State-Sponsored Hackers as an Intelligence Source: Lessons from Kimsuky
This is not the first time North Korean operators have been exposed from the inside. In June 2025, the historic ezine Phrack published an investigation titled “APT Down: The North Korea Files”. Hackers using the aliases Saber and cyb0rg detailed their compromise of a member of the Kimsuky espionage group (also tracked as APT43 and Thallium). Examination of that operator’s system revealed tactics, techniques, and procedures (TTPs) as well as repeated operational security failures within the APT.
For blue teams and threat hunters, such incidents are extremely valuable. They demonstrate that even well-resourced state actors are vulnerable to the same malware, infostealers, and misconfigurations they deploy against their targets. When adversary infrastructure is compromised, it effectively becomes an intelligence sensor, feeding defenders new indicators of compromise (IoCs), behavioral analytics patterns, and correlations across seemingly separate incidents.

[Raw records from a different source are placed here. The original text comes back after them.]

Definition begins (a : server_action (L := L) (A := A)) : bool :=
  match a with YStart _ _ _ | YWait _ _ _ => true | _ => false end.

Lemma frame_spawn kept n s s' ts p :
  pool_with kept n s ts -> neutral p (fun _ => True) -> (forall f, Inv s f -> Inv s' f) -> pool_with kept n s' (ts ++ [p]).
Proof.
  intros H Hp Hs. apply (pool_spawn_with _ _ _ Inv_perm kept kept n s s' ts [p] [[]]); [done | |].
  - repeat constructor. eapply wpt_neutral; [exact Hp | intros; constructor | intros; constructor].
  - intros f Hf. by apply Hs.
Qed.

Lemma frame_spawn_ones kept n s s' ts ready :
  pool_with kept n s ts -> (forall f, Inv s f -> Inv s' f) ->
  pool_with kept n s' (ts ++ map (fun x => one m_executor (fst x) (snd x)) ready).
Proof.
  intros H Hs. apply (pool_spawn_with _ _ _ Inv_perm kept kept n s s' ts _ (map (fun _ => []) ready)); [done | |].
  - induction ready as [|x ready IH]; simpl; constructor; [|done].
    eapply wpt_neutral; [apply fr_one | intros; constructor | intros; constructor].
  - intros f Hf. replace (concat _) with (@nil tok) by (clear; by induction ready). by apply Hs.
Qed.

(** Every action keeps the invariant, a call of [listen] or [bind] excepted, when an
    action of a listener, a new operation and a new completion do. *)
Lemma frame_exec kept y e a :
  ok e -> is_listen a = false ->
  (forall i b, a = YListener i b -> forall f, Inv (fst y) f -> Inv (fst (listener_runs i b e (fst y))) f) ->
  (begins a = true -> forall s f, Inv s f -> Inv (set_v_next_op (S (v_next_op s)) s) f) ->
  (forall s n e f, Inv s f -> Inv (run_server_task n e s) f) ->
  (forall n, pool_with kept n (fst y) (snd y)) ->
  forall n, pool_with kept n (fst (exec_server m_executor a e y)) (snd (exec_server m_executor a e y)).
Proof.
  intros He Hl Hrun Hop Htask Hy n. destruct y as [s ts]. simpl in Hy, Hrun. destruct a; try done; simpl.
  - eapply frame_spawn; [apply Hy | apply fr_async_start | by apply Hop].
  - eapply frame_spawn; [apply Hy | apply fr_async_wait | by apply Hop].
  - by eapply frame_spawn; [apply Hy | apply fr_server_request_stop |].
  - destruct (v_slots s !! op) as [k|]; [|apply Hy]. by eapply frame_spawn; [apply Hy | apply fr_cancel_group |].
  - by eapply frame_spawn; [apply Hy | apply fr_observe_server |].
  - by eapply frame_spawn; [apply Hy | apply fr_unobserve |].
  - specialize (Hrun i a eq_refl). destruct (listener_runs i a e s) as [s' ready].
    by apply (frame_spawn_ones _ n s); [apply Hy|].
  - eapply pool_update_with; [apply Hy|]. intros f. apply Htask.
  - destruct (run_thread t e s ts) as [s' ts'] eqn:Hr. simpl.
    eapply pool_run_with; [exact Inv_perm | intros ????; by eapply Inv_drop | done | apply Hy | done].
Qed.

(** The executions in which every action of a listener is [allowed]. *)
Lemma frame_step (allowed : server_world L -> nat -> A -> Prop) y e a :
  (forall make, (forall id l, make id = inr l -> fresh_listener l) -> neutral (add_new_listener make) (fun _ => True)) ->
  (forall s f i b e, ok e -> allowed s i b -> Inv s f -> Inv (fst (listener_runs i b e s)) f) ->
  (forall s f, Inv s f -> Inv (set_v_next_op (S (v_next_op s)) s) f) ->
  (forall s n e f, Inv s f -> Inv (run_server_task n e s) f) ->
  ok e -> action_ok a -> (forall i b, a = YListener i b -> allowed (fst y) i b) ->
  (forall n, pool_with [] n (fst y) (snd y)) ->
  forall n, pool_with [] n (fst (exec_server m_executor a e y)) (snd (exec_server m_executor a e y)).
Proof.
  intros Hnew Hrun Hop Htask He Ha Ho Hy. destruct (is_listen a) eqn:Hl.
  - destruct a as [| | | |make| | | | |]; try done. intros n. destruct y as [s ts]. simpl in *.
    eapply frame_spawn; [apply Hy | by apply Hnew | done].
  - apply frame_exec; try done. intros i b -> f. by apply Hrun, Ho.
Qed.

Lemma frame_reach y :
  Inv (fst (initial_server (L := L) (E := E))) [] ->
  (forall make, (forall id l, make id = inr l -> fresh_listener l) -> neutral (add_new_listener make) (fun _ => True)) ->
  (forall s f i b e, ok e -> Inv s f -> Inv (fst (listener_runs i b e s)) f) ->
  (forall s f, Inv s f -> Inv (set_v_next_op (S (v_next_op s)) s) f) ->
  (forall s n e f, Inv s f -> Inv (run_server_task n e s) f) ->
  server_reach m_executor ok y -> exists f, Inv (fst y) f.
Proof.
  intros Hi Hnew Hrun Hop Htask Hy. assert (H : forall n, pool_with [] n (fst y) (snd y)).
  { induction Hy as [|y e a Hy IH He Ha]; [intros n; exists []; by split|].
    apply (frame_step (fun _ _ _ => True)); try done. intros s f i b e' He' _. by apply Hrun. }
  destruct (H 0%nat) as (rs & Hf & _). eauto.
Qed.
End Frame.

(** ** The operations a group began

    While the executors accept work, a listener owes every operation a group began on
    it, until it has dispatched the handler. *)

Section Owed.
Context {L E A : Type} `{HL : Listener L E A} `{!ListenerLaws HL} (m_executor : executor).

Implicit Types (s : server_world L) (e : server_env E).

Definition owes s (x : nat * nat * nat) : Prop :=
  let '(i, op, _) := x in exists l, v_listeners s !! i = Some l /\ op ∈ l_owed l.

Record Owed s (r : list unit) : Prop := {
  ow_inv : Forall l_inv (v_listeners s);
  ow_children : Forall (owes s) (v_children s) }.

Abbreviation ok := (server_ok (L := L) (E := E) (A := A) true).

Lemma owed_rest s s' r : v_listeners s' = v_listeners s -> v_children s' = v_children s -> Owed s r -> Owed s' r.
Proof.
  intros H1 H2 []. split; rewrite ?H1, ?H2; [done|]. eapply Forall_impl; [done|]. intros [[i op] k]. simpl. by rewrite H1.
Qed.

(** A listener keeps what it owes. *)
Lemma owed_listener s s' r i l l' :
  v_listeners s !! i = Some l -> v_listeners s' = <[i := l']> (v_listeners s) -> v_children s' = v_children s ->
  l_inv l' -> (forall op, op ∈ l_owed l -> op ∈ l_owed l') -> Owed s r -> Owed s' r.
Proof.
  intros Hi Hs Hc Hl Ho []. split; rewrite ?Hs, ?Hc; [by apply Forall_insert|].
  eapply Forall_impl; [done|]. intros [[j op] k] (l0 & Hl0 & Hop). simpl. rewrite Hs. destruct (decide (i = j)) as [<-|Hne].
  - exists l'. rewrite list_lookup_insert_eq by (by eapply lookup_lt_Some). split; [done|]. apply Ho. congruence.
  - exists l0. by rewrite list_lookup_insert_ne.
Qed.

Lemma owed_progress (a : listener_action A) b (l l' : L) op : Progress true a b l l' -> op ∈ l_owed l -> op ∈ l_owed l'.
Proof. intros [_ _ _ _ Ho] Hop. simpl in Ho. rewrite Ho. destruct (_ && _); [by right | done]. Qed.

Lemma owed_call s r i l (a : listener_action A) (e : E) :
  l_ok true e -> v_listeners s !! i = Some l -> Owed s r -> Owed (set_listener i (outcome_state (l_exec a e l)) s) r.
Proof.
  intros He Hi H. assert (Hl := law_exec true a e l He (Forall_lookup_1 _ _ _ _ (ow_inv _ _ H) Hi)).
  destruct (l_exec a e l) as [[] l'|x l'|l']; [| destruct Hl as [Hl _] | done];
    (apply (owed_listener s _ r i l l'); [done..| apply Hl | intros op; by eapply owed_progress | done]).
Qed.

Lemma owed_frame : Frame ok Owed.
Proof.
  split.
  - intros s s' r (H1 & _ & _ & _ & _ & _ & H2). by apply owed_rest.
  - intros i op type. apply neutral_atomic. intros e s r [He _] H. destruct (v_listeners s !! i) as [l|] eqn:Hi; [|done].
    assert (Hk := owed_call s r i l (LCancel op type) (x_listener e) He Hi H). by destruct (l_exec _ (x_listener e) l).
  - intros i. apply neutral_atomic. intros e s r [He _] H. destruct (v_listeners s !! i) as [l|] eqn:Hi; [|done].
    assert (Hk := owed_call s r i l LRequestStop (x_listener e) He Hi H).
    destruct (l_exec _ (x_listener e) l); (split; [|done]); [by eapply owed_rest; [..|exact Hk] | done | done].
  - intros k j i wait. apply neutral_atomic. intros e s r [He _] H. destruct (v_listeners s !! i) as [l|] eqn:Hi; [|done].
    set (a := if wait then LWait None None true else LStart None None true).
    assert (Hk := owed_call s r i l a (x_listener e) He Hi H).
    assert (Hl := law_exec true a (x_listener e) l He (Forall_lookup_1 _ _ _ _ (ow_inv _ _ H) Hi)).
    destruct (l_exec a (x_listener e) l) as [[] l'|x l'|l']; (split; [|done]); [|done|done]. simpl in Hk.
    split; simpl; [apply Hk|]. apply Forall_app. split; [exact (ow_children _ _ Hk)|]. apply Forall_singleton. simpl.
    exists l'. rewrite list_lookup_insert_eq by (by eapply lookup_lt_Some). split; [done|].
    destruct Hl as [_ _ _ _ Ho]. simpl in Ho. rewrite Ho. destruct wait; by left.
  - intros s reg r []. split; simpl.
    + apply Forall_fmap. eapply Forall_impl; [done|]. intros l Hl. by apply law_registry.
    + eapply Forall_impl; [done|]. intros [[i op] k] (l & Hl & Hop). simpl. exists (l_set_registry (Some reg) l).
      rewrite list_lookup_fmap, Hl. split; [done|].
      destruct (law_registry (Some reg) l (Forall_lookup_1 _ _ _ _ ow_inv0 Hl)) as (_ & _ & _ & ->). done.
Qed.

Lemma owed_new_listener make :
  (forall id l, make id = inr l -> fresh_listener l) -> Threads.neutral ok Owed True (add_new_listener make) (fun _ => True).
Proof.
  intros Hm. apply frame_new_listener; [apply owed_frame | done | | intros s r id H; by eapply owed_rest; [..|exact H]].
  intros s r l (Hl & _) []. split; simpl.
  - apply Forall_app. split; [done|]. apply Forall_singleton. by apply law_registry.
  - eapply Forall_impl; [done|]. intros [[i op] k] (l0 & Hl0 & Hop). exists l0. split; [|done]. by apply lookup_app_l_Some.
Qed.
(* ===== verification/ServerIdentity.v ===== *)
(** * The identifiers of a server's listeners

    [next_listener_id] hands out consecutive numbers from an atomic counter, and a
    listener keeps the number it was constructed with.  A thread that took a number
    but has not registered its listener yet owns the number, and every call of
    [listen] or [bind] uses up one right to take one. *)

From S2P Require Import Prelude Errors Effect Options Endpoint Status Observers ListenerBase.
From S2P Require Import ListenerInterface Threads ServerState ServerControl OperationGroup Server ServerFrame.

Local Open Scope Z_scope.

#[local] Arguments countb : simpl never.

(** [IRight]: a number may be taken; [IHeld id]: the thread holds the number [id]. *)
Inductive id_token := IRight | IHeld (id : Z).

Definition token_ids (t : id_token) : list Z := match t with IHeld id => [id] | IRight => [] end.
Definition is_right (t : id_token) : bool := match t with IRight => true | IHeld _ => false end.

Section Identity.
Context {L E A : Type} `{HL : Listener L E A} `{!KeepsIdentity HL} (m_executor : executor).
Context (calls : Z) (Hcalls : calls < u64_modulus).

Implicit Types (s : server_world L) (e : server_env E) (r f : list id_token).

(** Numbers are taken in order, without wrapping; no two listeners, registered or
    about to be, have the same.  [calls]: how often [listen] and [bind] are called. *)
Record Ids (s : server_world L) (r : list id_token) : Prop := {
  id_unique : NoDup (flat_map token_ids r ++ idents s);
  id_range : Forall (fun id => 0 < id <= v_next_listener_id s) (flat_map token_ids r ++ idents s);
  id_count : 0 <= v_next_listener_id s;
  id_budget : v_next_listener_id s + Z.of_nat (countb is_right r) <= calls }.

Abbreviation any := (fun _ : server_env E => True).

Lemma ids_perm s r r' : r ≡ₚ r' -> Ids s r -> Ids s r'.
Proof.
  intros Hp []. assert (Hf : flat_map token_ids r ++ idents s ≡ₚ flat_map token_ids r' ++ idents s) by (by rewrite Hp).
  split; [by rewrite <- Hf | by rewrite <- Hf | done | by rewrite <- (countb_perm _ _ _ Hp)].
Qed.

Lemma ids_drop s t f : Ids s (t :: f) -> Ids s f.
Proof.
  intros []. split; [| | done |].
  - destruct t; [exact id_unique0|]. simpl in id_unique0. by apply NoDup_cons in id_unique0 as [].
  - destruct t; [exact id_range0|]. simpl in id_range0. by apply Forall_cons in id_range0 as [].
  - rewrite countb_cons in id_budget0. lia.
Qed.

Lemma ids_frame s s' r :
  idents s' = idents s -> v_next_listener_id s' = v_next_listener_id s -> Ids s r -> Ids s' r.
Proof. intros H1 H2 []. by split; rewrite ?H1, ?H2. Qed.

Lemma ids_counts s s' r : same_counts s s' -> Ids s r -> Ids s' r.
Proof. intros (H1 & H2 & _). by apply ids_frame. Qed.

(** ** A new listener *)

Definition numbered (make : Z -> exn + L) : Prop := forall id l, make id = inr l -> ident l = id.

Lemma ids_take s r :
  Ids s (IRight :: r) ->
  let id := u64 (v_next_listener_id s + 1) in Ids (set_v_next_listener_id id s) (IHeld id :: r).
Proof.
  intros [Hu Hr Hc Hb]. rewrite countb_cons in Hb. simpl in *. rewrite (u64_small (_ + 1)) by lia.
  split; simpl; [| | lia | rewrite countb_cons; simpl; lia].
  - apply NoDup_cons. split; [|done]. intros Hin. apply (proj1 (Forall_forall _ _) Hr) in Hin. lia.
  - apply Forall_cons. split; [lia|]. eapply Forall_impl; [exact Hr|]. simpl. lia.
Qed.

Lemma ids_push s r l :
  Ids s (IHeld (ident l) :: r) -> Ids (set_v_listeners (v_listeners s ++ [l_set_registry (Some (v_registry s)) l]) s) r.
Proof.
  intros [Hu Hr Hc Hb]. rewrite countb_cons in Hb. simpl in *.
  assert (Hp : flat_map token_ids r ++ idents (set_v_listeners (v_listeners s ++ [l_set_registry (Some (v_registry s)) l]) s)
               ≡ₚ ident l :: flat_map token_ids r ++ idents s).
  { unfold idents. simpl. rewrite map_app. simpl. rewrite law_ident_registry. solve_Permutation. }
  split; simpl; [by rewrite Hp | by rewrite Hp | done | done].
Qed.

Lemma thread_new_listener n make :
  numbered make -> Threads.wpt any Ids n (add_new_listener make) [IRight] (fun _ _ => True) (fun _ _ => True).
Proof.
  intros Hm. unfold add_new_listener. apply wpt_bind, wpt_atomic. intros e s f _ H.
  eexists [IHeld _]. split; [exact (ids_take s f H)|]. set (id := u64 _). clearbody id. clear e s f H.
  destruct (make id) as [x|l] eqn:Hl; [by apply wpt_throw|]. apply Hm in Hl as <-. unfold add_listener.
  apply wpt_bind. eapply wpt_neutral; [apply fr_lock, counts_frame, ids_counts | intros _ _ | done].
  assert (Hu : forall n r, Threads.wpt any Ids n unlock r (fun _ _ => True) (fun _ _ => True)).
  { intros m r. eapply wpt_neutral; [apply fr_unlock, counts_frame, ids_counts | done | done]. }
  apply wpt_bind, wpt_try, wpt_atomic. intros e s f _ H. destruct (_ <=? _).
  - exists [IHeld (ident l)]. split; [done|]. apply wpt_bind. eapply wpt_mono; [done | apply Hu | | done].
    intros _ r _. by apply wpt_throw.
  - exists []. split; [by apply ids_push|]. apply Hu.
Qed.

(** ** The system *)

Abbreviation pool_with kept n s ts := (Threads.pool_with any Ids (fun _ => True) kept n s ts).

Definition numbered_action (a : server_action (L := L) (A := A)) : Prop :=
  match a with YListen make => numbered make | _ => True end.

(** The calls of [listen] and [bind] still to come keep their rights. *)
Lemma ids_step m y e a :
  numbered_action a -> (forall n, pool_with (replicate (m + countb is_listen [a]) IRight) n (fst y) (snd y)) ->
  forall n, pool_with (replicate m IRight) n (fst (exec_server m_executor a e y)) (snd (exec_server m_executor a e y)).
Proof.
  intros Ha Hy. destruct (is_listen a) eqn:Hl.
  - destruct a as [| | | |make| | | | |]; try done. intros n. destruct y as [s ts]. simpl in *.
    apply (pool_spawn_with _ _ _ ids_perm (replicate (m + 1) IRight) _ n s s ts [_] [[IRight]]).
    + revert Hy. by rewrite countb_cons, countb_nil.
    + repeat constructor. eapply wpt_mono; [done | by apply thread_new_listener | |]; intros; by apply Forall_forall.
    + intros f Hf. eapply ids_perm; [|exact Hf]. rewrite replicate_add. simpl. solve_Permutation.
  - apply frame_exec; [apply counts_frame, ids_counts | apply ids_perm | intros ????; by eapply ids_drop | done | done | | | |].
    + intros i b _ f. by apply ids_counts, counts_runs.
    + intros _ s f. by apply ids_frame.
    + intros s n e' f. apply ids_frame; apply counts_task.
    + intros n. specialize (Hy n). revert Hy. rewrite countb_cons, countb_nil, Hl. by rewrite !Nat.add_0_r.
Qed.
End Identity.

Section Runs.
Context {L E A : Type} `{HL : Listener L E A} `{!KeepsIdentity HL} (m_executor : executor).

Lemma no_held m : flat_map token_ids (replicate m IRight) = [].
Proof. by induction m. Qed.

(** The rights that are left are those of the calls to come. *)
Lemma run_server_ids calls (l : list (server_env E * server_action)) y :
  calls < u64_modulus -> Forall (fun x => numbered_action (snd x)) l ->
  (forall n, Threads.pool_with (fun _ => True) (Ids calls) (fun _ => True)
     (replicate (countb is_listen (map snd l)) IRight) n (fst y) (snd y)) ->
  exists r, Ids calls (fst (run_server m_executor l y)) r.
Proof.
  intros Hc Hl. revert y. induction Hl as [|[e a] l Ha _ IH]; intros y H; simpl.
  - destruct (H 0%nat) as (rs & Hi & _). eauto.
  - apply IH, ids_step; [done | done|]. intros n. specialize (H n). simpl in H. revert H.
    rewrite !countb_cons, countb_nil. by rewrite Nat.add_0_r, Nat.add_comm.
Qed.

Lemma idents_distinct (l : list (server_env E * server_action)) :
  Forall (fun x => numbered_action (snd x)) l ->
  Z.of_nat (countb is_listen (map snd l)) < u64_modulus ->
  let s := fst (run_server m_executor l initial_server) in
  NoDup (idents s) /\
  Forall (fun id => 0 < id <= Z.of_nat (countb is_listen (map snd l))) (idents s).
Proof.
  intros Hl Hc s. edestruct (run_server_ids (Z.of_nat (countb is_listen (map snd l))) l initial_server) as [r [Hu Hr _ Hb]];
    [done | done | |].
  - intros n. exists []. split; [|constructor]. split; simpl; rewrite ?app_nil_r, ?no_held; try done; try constructor.
    rewrite countb_replicate. simpl. lia.
  - fold s in Hu, Hr, Hb. split; [by apply NoDup_app in Hu as (_ & _ & ?)|].
    apply Forall_app in Hr as [_ Hr]. eapply Forall_impl; [exact Hr|]. simpl. lia.
Qed.
End Runs.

The Lumma Stealer case around the Bybit operation illustrates that neglecting basic cyber hygiene and over-centralizing infrastructure is dangerous for any side—victim or attacker. Organizations should strengthen monitoring for anomalous activity, segment critical systems, avoid credential reuse, and enforce multi-factor authentication. Regularly consuming public APT reports and adopting threat-informed defense practices based on frameworks like MITRE ATT&CK allows defenders to tailor controls to real adversary techniques and, ultimately, to turn attackers’ own mistakes into strategic defensive advantages.